Thursday, November 29, 2012


 Post 3
 Abbott Handerson Thayer & Picasso

The dramatic change in oil paintings can be seen through the examination of paintings from the late 19th century to the beginning of the 20th century. By examining Abbott Handerson Thayer’s work, one can see the principles of the naturalist painters, while examining Pablo Picasso’s work, the principles of both cubist and later surrealist painters are evident. The following comparison will be of Thayer’s Angel (1887), which can be viewed at the Newark Museum’s exhibition Angels and Tomboys, and Picasso’s Girl before a Mirror (1932) and how the depiction of the subject had change as art advanced from the 19th to the 20th century.

In the 1880’s, the American artist, Abbott Handerson Thayer, had settled in rural New Hampshire where he had painted his more well-known classically inspired works of angels. According to Elizabeth Lee in “Therapeutic Beauty: Abbott Thayer, tuberculosis, and angels of art,” there seemed to exist a connection between Thayer’s choice of subject matter, angels, and the disease and death of his wife, Kate. Thayer’s wife had been hospitalized after her father’s death, being diagnosed with severe melancholia. Tuberculosis was seen as a byproduct of modernization and thus doctors agreed the goal was finding an environment “uncontaminated by civilization”. Therefore the rural environment of New Hampshire was beneficial for his wife’s health and served as the subject of his landscape paintings. Kate’s condition later was worsened by tuberculosis which led to the decline of her health and eventually to her death in 1891.

In Thayer’s Angel, the artist has chosen to depict his first and eldest daughter, Mary, as an angelic figure. Because the painting was painted before his wife’s death, Lee suggests that it may reference the “angel of death,” which was a phrase commonly use to describe tuberculosis. Lee adds that Mary’s pale, chalky skin, emphasized by the whiteness of her wings and robe convey a fragile appearance. Mary’s pale skin may reflect her mother’s own skin and fragile condition due to her sickness. Because white symbolizes purity, the whiteness of her wings and robe may also be Thayer’s comment on how his family is no longer “contaminated by civilization” due to them living in rural New Hampshire. His daughter being portrayed as angel and the angel being a symbol of hope may also symbolize the hopefulness Thayer possess for his wife’s recovery. Although, Thayer depicted his daughter in a naturalistic, classically inspired manner, it seems to reflect surrealism because of how angels do not exist in reality but are idealized and subjects of dreams.

Pablo Picasso, a Spanish painter, co-founded the Cubist movement alongside Georges Braque. With the emergence of the Cubist movement, the spatial conventions that dominated painting had been shattered. Cubist artists attempted to depict multiple perspectives all at once. In the early 20th century, the surrealist movement had emerged which included the process of tapping the subconscious and depicting the vivid, dreamlike images. Picasso being a modern artist incorporated elements of Dada and Surrealism into his paintings. An analysis of Picasso’s Girl before a Mirror demonstrates the Cubist and Surrealist principles which he incorporated into his painting.

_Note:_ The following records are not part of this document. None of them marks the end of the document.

(* ===== verification/Router.v ===== *)
(** * The router ([internal/httpapi/router.go])

    Three muxes behind one root mux: the public group, the protected group
    behind authentication and the CSRF check, and the console behind
    authentication.  A handler turns a request into a value of [T]. *)
From Stdlib Require Import Ascii String.
From S2P Require Import GoLib Http GoUrl Mux Auth AccountApi.
Local Open Scope string_scope.
Local Open Scope Z_scope.

(** A request with what the middleware has put in its context: the identity
    and the pattern of the route. *)
Record Incoming := {
  in_Http : HttpRequest;
  in_EscapedPath : string;
  in_Path : string;
  in_RawQuery : string;
  in_Creds : Request;
  in_Identity : option Identity;
  in_Route : string;
}.

(** The mux sets the pattern and the values of its wildcards. *)
Definition with_match (r : Incoming) (p : string) (matches : list string) : Incoming := {|
  in_Http := {| hr_Method := hr_Method (in_Http r); hr_Pattern := p; hr_PathValue := path_values p matches;
                hr_Query := hr_Query (in_Http r); hr_Header := hr_Header (in_Http r); hr_Body := hr_Body (in_Http r) |};
  in_EscapedPath := in_EscapedPath r; in_Path := in_Path r; in_RawQuery := in_RawQuery r; in_Creds := in_Creds r;
  in_Identity := in_Identity r; in_Route := in_Route r |}.
Definition set_Route (p : string) (r : Incoming) : Incoming := {|
  in_Http := in_Http r; in_EscapedPath := in_EscapedPath r; in_Path := in_Path r; in_RawQuery := in_RawQuery r;
  in_Creds := in_Creds r; in_Identity := in_Identity r; in_Route := p |}.
Definition set_Identity (id : option Identity) (r : Incoming) : Incoming := {|
  in_Http := in_Http r; in_EscapedPath := in_EscapedPath r; in_Path := in_Path r; in_RawQuery := in_RawQuery r;
  in_Creds := in_Creds r; in_Identity := id; in_Route := in_Route r |}.

(** ** The table *)
Inductive Group := GroupPublic | GroupProtected | GroupConsole.
#[export] Instance group_eq_dec : EqDecision Group.
Proof. solve_decision. Defined.
Inductive HandlerName := HPublic | HQR | HCodes | HAuth | HTokens | HAdmin | HAnalytics | HExport | HConsole | HHealthz | HReadyz.
#[export] Instance handler_name_eq_dec : EqDecision HandlerName.
Proof. solve_decision. Defined.
Record Route := { rt_Group : Group; rt_Pattern : string; rt_Handler : HandlerName }.

Definition SigninPattern : string := "POST /v1/auth/signin".
Definition Routes : list Route := [
  Build_Route GroupPublic "GET /r/{code}" HPublic;
  Build_Route GroupPublic "GET /i/{file}" HPublic;
  Build_Route GroupPublic "GET /healthz" HHealthz;
  Build_Route GroupPublic "GET /readyz" HReadyz;
  Build_Route GroupPublic SigninPattern HAuth;
  Build_Route GroupProtected "GET /v1/qr" HQR;
  Build_Route GroupProtected "POST /v1/qr" HQR;
  Build_Route GroupProtected "GET /v1/codes" HCodes;
  Build_Route GroupProtected "POST /v1/codes" HCodes;
  Build_Route GroupProtected "POST /v1/codes/batch" HCodes;
  Build_Route GroupProtected "GET /v1/codes/{id}" HCodes;
  Build_Route GroupProtected "PATCH /v1/codes/{id}" HCodes;
  Build_Route GroupProtected "DELETE /v1/codes/{id}" HCodes;
  Build_Route GroupProtected "POST /v1/codes/{id}/disable" HCodes;
  Build_Route GroupProtected "POST /v1/codes/{id}/enable" HCodes;
  Build_Route GroupProtected "GET /v1/codes/{id}/analytics" HAnalytics;
  Build_Route GroupProtected "POST /v1/auth/signout" HAuth;
  Build_Route GroupProtected "GET /v1/auth/me" HAuth;
  Build_Route GroupProtected "GET /v1/tokens" HTokens;
  Build_Route GroupProtected "POST /v1/tokens" HTokens;
  Build_Route GroupProtected "DELETE /v1/tokens/{id}" HTokens;
  Build_Route GroupProtected "DELETE /v1/admin/aliases/{alias}" HAdmin;
  Build_Route GroupProtected "GET /v1/export" HExport;
  Build_Route GroupConsole "/ui/" HConsole].

(** ** Handlers *)
Section router.
Context `{RD : Redirects} {T : Type} (write : Response -> T).
Definition Handler : Type := Incoming -> T.
Definition Middleware : Type := Handler -> Handler.

Record Handlers := {
  Public : option Handler; QR : option Handler; Codes : option Handler; Auth_ : option Handler; Tokens : option Handler;
  Admin : option Handler; Analytics : option Handler; Export_ : option Handler; Console : option Handler;
  Healthz : option Handler; Readyz : option Handler;
}.
Record RouterOptions := {
  Common : list Middleware;
  PerRoute : list Middleware;
  o_Auth : option Middleware;
  o_CSRF : option Middleware;
  SigninLimiter : option Middleware;
}.

Definition not_implemented : Handler := fun r => write (NotImplemented (hr_Pattern (in_Http r))).

Definition lookup (h : Handlers) (name : HandlerName) : Handler :=
  default not_implemented
    match name with
    | HPublic => Public h | HQR => QR h | HCodes => Codes h | HAuth => Auth_ h | HTokens => Tokens h | HAdmin => Admin h
    | HAnalytics => Analytics h | HExport => Export_ h | HConsole => Console h | HHealthz => Healthz h | HReadyz => Readyz h
    end.

(** [ServeMux.ServeHTTP]. *)
Definition mux_ServeHTTP (mux : Mux Handler) : Handler := fun r =>
  let m := hr_Method (in_Http r) in
  match findHandler mux m (in_EscapedPath r) with
  | Matched e matches => e_Handler e (with_match r (e_Pattern e) matches)
  | Redirected path => write (mux_redirect m path (in_RawQuery r))
  | MethodNotAllowed ms => write (http_Error 405 "Method Not Allowed" {[ "Allow" := allow_list ms ]})
  | NotFound => write (http_Error 404 "404 page not found" ∅)
  end.

(** [jsonNotFound]: only the mux's own 404 is replaced. *)
Definition jsonNotFound (mux : Mux Handler) : Handler := fun r =>
  match findHandler mux (hr_Method (in_Http r)) (in_EscapedPath r) with
  | NotFound => write (WriteError CodeNotFound "No such endpoint." [] ∅)
  | _ => mux_ServeHTTP mux r
  end.

Definition withPattern (p : string) (next : Handler) : Handler := fun r => next (set_Route p r).

(** The first of a list is the outermost. *)
Definition wrap_all (ms : list Middleware) (hd : Handler) : Handler := foldr (fun m hd => m hd) hd ms.
Definition wrap (m : option Middleware) (hd : Handler) : Handler := match m with Some m => m hd | None => hd end.

Definition route_handler (h : Handlers) (o : RouterOptions) (rt : Route) : Handler :=
  let hd := withPattern (rt_Pattern rt) (lookup h (rt_Handler rt)) in
  let hd := if String.eqb (rt_Pattern rt) SigninPattern then wrap (SigninLimiter o) hd else hd in
  let hd :=
    match rt_Group rt, SigninLimiter o with
    | GroupConsole, Some limit =>
        fun r => if String.eqb (hr_Method (in_Http r)) "POST" && String.eqb (in_Path r) "/ui/signin" then limit hd r else hd r
    | _, _ => hd
    end in
  wrap_all (PerRoute o) hd.

Definition group_mux (h : Handlers) (o : RouterOptions) (g : Group) : Mux Handler :=
  (fun rt => Build_entry (rt_Pattern rt) (route_handler h o rt)) <$> filter (fun rt => rt_Group rt = g) Routes.

Definition protectedChain (h : Handlers) (o : RouterOptions) : Handler :=
  wrap (o_Auth o) (wrap (o_CSRF o) (jsonNotFound (group_mux h o GroupProtected))).
Definition consoleChain (h : Handlers) (o : RouterOptions) : Handler :=
  wrap (o_Auth o) (mux_ServeHTTP (group_mux h o GroupConsole)).

Definition root (h : Handlers) (o : RouterOptions) : Mux Handler :=
  let public := mux_ServeHTTP (group_mux h o GroupPublic) in [
    Build_entry "/r/" public; Build_entry "/i/" public; Build_entry "/healthz" public; Build_entry "/readyz" public;
    Build_entry SigninPattern public; Build_entry "/v1/" (protectedChain h o); Build_entry "/ui/" (consoleChain h o);
    Build_entry "/" (fun r => write (RedirectHandler (hr_Method (in_Http r)) "/ui/" 302))].

Definition NewRouter (h : Handlers) (o : RouterOptions) : Handler := wrap_all (Common o) (mux_ServeHTTP (root h o)).

(** ** The middleware of the protected group *)

(** [middleware.CSRF(auth.Method)]. *)
Definition csrf : Middleware := fun next r =>
  match CSRF (hr_Method (in_Http r)) (default "" (id_Method <$> in_Identity r)) (hr_Header (in_Http r) CSRFHeader) with
  | Some resp => write resp
  | None => next r
  end.
End router.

In Pablo Picasso’s Girl before a Mirror, the artist has depicted a young woman, whom Hunter suggest is Picasso’s new love Marie-Therese Walter, in front of an oval mirror which reflects a dark image. Hunter offers an analysis of Picasso’s painting saying Picasso has posed a golden-haired, lavender-fleshed, voluptuous young woman in front of an oval mirror, where with apparent serenity she considers her reflection, a dark, distorted and altogether sinister image. He adds saying as to accept the duality of her nature, the subject stretches her arm to grasp the mirror. Because the girl’s reflection is dark and opposite to herself, it seems Picasso may want to comment on people’s nature and how everyone may not be as they seem. The influence of Cubism can be seen in the depiction of the young woman and how her body consists of geometric planes and how her face can be simultaneously seen in both profile and full face. It has Surrealist principles because of how Picasso depicts a dreamlike and abstract figure. Picasso’s painting seems to be similar to Thayer’s Angel, in how both seem to depict positive and negative qualities within one image. The young woman in Picasso’s painting reflects a sinister image, the good reflects the dark; while in Thayer’s painting the whiteness of her skin, wings and robe may reflect purity and hope or may reflect his wife’s pale skin and fragile condition due to her sickness. From the late 19th century into the 20th century paintings dramatic changed with the influence of modernism. 

Link to Newark Museum

Works Cited

Lee, Elizabeth. " Therapeutic Beauty: Abbott Thayer, Tuberculosis, and Angels of Art." Hektoen International. N.p., 11 Nov. 29. Web. 29 Nov. 2012. <http://www.hektoeninternational.org/therapeuticbeauty.html>.

Hunter, Sam., Jacobus, John., and Daniel Wheeler. Modern Art. 3rd Ed. New Jersey: Prentice Hall, 2000. Print.